Stored data entries
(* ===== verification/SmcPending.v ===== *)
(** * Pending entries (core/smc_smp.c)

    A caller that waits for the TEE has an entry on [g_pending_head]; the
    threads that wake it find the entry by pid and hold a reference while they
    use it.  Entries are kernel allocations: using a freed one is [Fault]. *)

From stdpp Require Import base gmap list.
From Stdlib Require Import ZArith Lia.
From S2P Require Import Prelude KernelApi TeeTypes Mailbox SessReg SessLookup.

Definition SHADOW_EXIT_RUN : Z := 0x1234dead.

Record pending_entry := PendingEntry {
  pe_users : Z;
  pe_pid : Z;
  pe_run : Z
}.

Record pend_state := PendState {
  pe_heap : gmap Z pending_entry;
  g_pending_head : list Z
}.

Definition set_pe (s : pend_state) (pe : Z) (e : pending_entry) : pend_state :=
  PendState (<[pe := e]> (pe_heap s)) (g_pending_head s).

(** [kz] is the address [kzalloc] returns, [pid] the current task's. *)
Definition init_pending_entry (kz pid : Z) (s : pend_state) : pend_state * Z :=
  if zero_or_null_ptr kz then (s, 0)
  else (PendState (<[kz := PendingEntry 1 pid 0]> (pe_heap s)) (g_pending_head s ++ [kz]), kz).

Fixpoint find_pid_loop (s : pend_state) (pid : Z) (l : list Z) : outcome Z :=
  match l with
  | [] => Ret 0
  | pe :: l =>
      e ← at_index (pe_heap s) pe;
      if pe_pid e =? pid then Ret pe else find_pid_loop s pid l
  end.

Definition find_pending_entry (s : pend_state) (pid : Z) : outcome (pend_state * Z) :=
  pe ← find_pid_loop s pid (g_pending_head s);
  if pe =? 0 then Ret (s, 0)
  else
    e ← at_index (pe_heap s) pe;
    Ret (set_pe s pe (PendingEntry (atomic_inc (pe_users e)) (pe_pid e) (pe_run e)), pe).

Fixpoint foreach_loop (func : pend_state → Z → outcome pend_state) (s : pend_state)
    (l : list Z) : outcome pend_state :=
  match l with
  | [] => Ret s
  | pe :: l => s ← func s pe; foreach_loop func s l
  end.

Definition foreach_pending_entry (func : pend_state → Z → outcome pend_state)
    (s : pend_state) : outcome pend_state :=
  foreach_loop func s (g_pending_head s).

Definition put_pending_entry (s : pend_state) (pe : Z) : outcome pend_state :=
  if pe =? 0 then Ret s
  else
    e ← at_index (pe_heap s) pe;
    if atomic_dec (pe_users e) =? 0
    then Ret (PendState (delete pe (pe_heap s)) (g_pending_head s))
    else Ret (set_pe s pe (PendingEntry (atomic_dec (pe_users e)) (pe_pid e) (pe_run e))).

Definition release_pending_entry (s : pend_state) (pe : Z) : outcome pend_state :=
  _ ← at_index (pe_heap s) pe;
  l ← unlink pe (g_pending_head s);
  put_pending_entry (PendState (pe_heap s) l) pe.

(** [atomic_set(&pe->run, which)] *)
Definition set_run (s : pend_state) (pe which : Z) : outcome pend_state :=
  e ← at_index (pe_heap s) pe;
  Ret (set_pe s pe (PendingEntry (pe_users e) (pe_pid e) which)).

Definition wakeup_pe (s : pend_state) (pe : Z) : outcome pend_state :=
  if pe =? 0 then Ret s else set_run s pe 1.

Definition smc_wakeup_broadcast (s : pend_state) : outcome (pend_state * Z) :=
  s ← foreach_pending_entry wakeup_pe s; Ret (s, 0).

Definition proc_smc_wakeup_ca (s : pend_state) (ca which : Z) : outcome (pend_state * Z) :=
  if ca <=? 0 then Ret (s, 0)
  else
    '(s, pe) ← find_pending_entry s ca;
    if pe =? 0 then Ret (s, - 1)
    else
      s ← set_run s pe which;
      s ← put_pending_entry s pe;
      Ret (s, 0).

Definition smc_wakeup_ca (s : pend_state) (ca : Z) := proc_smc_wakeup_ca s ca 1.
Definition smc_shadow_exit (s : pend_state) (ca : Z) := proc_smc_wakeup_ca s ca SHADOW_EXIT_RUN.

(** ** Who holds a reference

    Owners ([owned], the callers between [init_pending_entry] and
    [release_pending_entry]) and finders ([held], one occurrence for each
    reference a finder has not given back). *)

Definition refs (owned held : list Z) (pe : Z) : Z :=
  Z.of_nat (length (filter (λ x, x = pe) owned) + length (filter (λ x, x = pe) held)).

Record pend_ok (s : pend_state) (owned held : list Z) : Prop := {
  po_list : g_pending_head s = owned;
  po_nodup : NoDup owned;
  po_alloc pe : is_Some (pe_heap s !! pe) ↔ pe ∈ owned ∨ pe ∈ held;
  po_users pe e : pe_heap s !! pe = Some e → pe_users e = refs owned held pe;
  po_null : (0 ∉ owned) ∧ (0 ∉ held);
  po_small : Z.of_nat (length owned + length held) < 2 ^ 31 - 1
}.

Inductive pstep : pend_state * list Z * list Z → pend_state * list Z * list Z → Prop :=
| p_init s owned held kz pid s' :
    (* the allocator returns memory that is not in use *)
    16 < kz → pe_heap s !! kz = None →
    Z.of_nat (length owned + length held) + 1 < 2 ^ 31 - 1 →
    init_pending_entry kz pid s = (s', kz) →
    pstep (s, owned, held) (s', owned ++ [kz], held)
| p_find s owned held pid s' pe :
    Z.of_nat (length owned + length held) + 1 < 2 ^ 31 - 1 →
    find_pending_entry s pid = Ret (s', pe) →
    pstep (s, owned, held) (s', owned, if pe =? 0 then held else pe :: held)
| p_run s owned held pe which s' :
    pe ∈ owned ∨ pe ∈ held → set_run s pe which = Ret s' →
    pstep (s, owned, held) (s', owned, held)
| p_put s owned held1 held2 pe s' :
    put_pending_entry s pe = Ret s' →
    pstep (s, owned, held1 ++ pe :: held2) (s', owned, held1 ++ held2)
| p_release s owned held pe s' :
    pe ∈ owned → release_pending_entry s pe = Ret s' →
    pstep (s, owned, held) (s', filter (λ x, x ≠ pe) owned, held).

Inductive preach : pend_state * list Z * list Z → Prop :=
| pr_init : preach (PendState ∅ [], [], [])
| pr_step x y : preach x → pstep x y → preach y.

- _How to complete this task_
Every line above that holds "then" counts once; state the total and nothing else.

- _Answer box_
9